BEGIN

(** What the packer sees of the setup; it asks for a diversification nonce only at the level between, which
    this setup does not have. *)
Definition tls_setup (h : cryptoSetupTLS) : CryptoSetup :=
  mkCryptoSetup (tls_GetSealer h) (tls_GetSealerForCryptoStream h) (tls_GetSealerWithEncryptionLevel h) [].

(** ** Nonces *)

Lemma lxor_cancel a b c : Z.lxor a c = Z.lxor b c → a = b.
Proof. intros E. apply (f_equal (λ x, Z.lxor x c)) in E. by rewrite !Z.lxor_assoc, Z.lxor_nilpotent, !Z.lxor_0_r in E. Qed.

Lemma zip_lxor_cancel l k iv :
  length l = length iv → length k = length iv → zip_with Z.lxor l iv = zip_with Z.lxor k iv → l = k.
Proof.
  revert k iv. induction l as [|a l IH]; intros [|b k] [|c iv]; try done. cbn. intros [= Hl] [= Hk] [= E1 E2].
  f_equal; [by eapply lxor_cancel|by eapply IH].
Qed.

Lemma numbered_length n : length (replicate (ivLen - 8) 0 ++ reverse (le_split 8 n)) = ivLen.
Proof. by rewrite length_app, length_replicate, length_reverse, length_le_split. Qed.

(** A nonce has twelve bytes, and under one key no two packets have the same. *)
Lemma tls_nonce_inj iv n m :
  length iv = ivLen → is_u64 n → is_u64 m →
  length (aeadAESGCM_makeNonce iv n) = ivLen ∧
  (aeadAESGCM_makeNonce iv n = aeadAESGCM_makeNonce iv m → n = m).
Proof.
  intros Hiv Hn Hm. unfold aeadAESGCM_makeNonce. split; [rewrite length_zip_with, numbered_length, Hiv; apply Nat.min_id|].
  intros E%zip_lxor_cancel; [|by rewrite numbered_length..]. apply app_inv_head, (inj reverse) in E. apply (f_equal le_combine) in E.
  by rewrite !le_combine_split in E.
Qed.

(** ** Keys of both sides *)

Section Keys.
Context (newGCM : list Z → result cipherAEAD) (HnewGCM : ∀ k c, newGCM k = Ok c → cipher_ok c).
Context (Hash_Size : Z → nat) (HkdfExpandLabel : Z → list Z → string → list Z → nat → list Z).

Lemma aes_both k1 k2 iv1 iv2 :
  match NewAEADAESGCM newGCM k1 k2 iv1 iv2, NewAEADAESGCM newGCM k2 k1 iv2 iv1 with
  | Ok a, Ok b => AEADPair a b ∧ AEADPair b a
  | Ok _, _ | _, Ok _ => False
  | _, _ => True
  end.
Proof using HnewGCM.
  unfold NewAEADAESGCM. destruct (length iv1 =? ivLen)%nat, (length iv2 =? ivLen)%nat; try done. cbn [negb orb].
  destruct (newGCM k1) as [c1|e|e] eqn:E1, (newGCM k2) as [c2|e'|e'] eqn:E2; try done. cbn.
  apply HnewGCM in E1 as [], E2 as []. split; split; cbn; auto.
Qed.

END

Work request => Output exactly, and only, the lines running from the one that contains "unfold NewAEADAESGCM. destruct" through the last line of the entries above.

Exercise answer =>
  unfold NewAEADAESGCM. destruct (length iv1 =? ivLen)%nat, (length iv2 =? ivLen)%nat; try done. cbn [negb orb].
  destruct (newGCM k1) as [c1|e|e] eqn:E1, (newGCM k2) as [c2|e'|e'] eqn:E2; try done. cbn.
  apply HnewGCM in E1 as [], E2 as []. split; split; cbn; auto.
Qed.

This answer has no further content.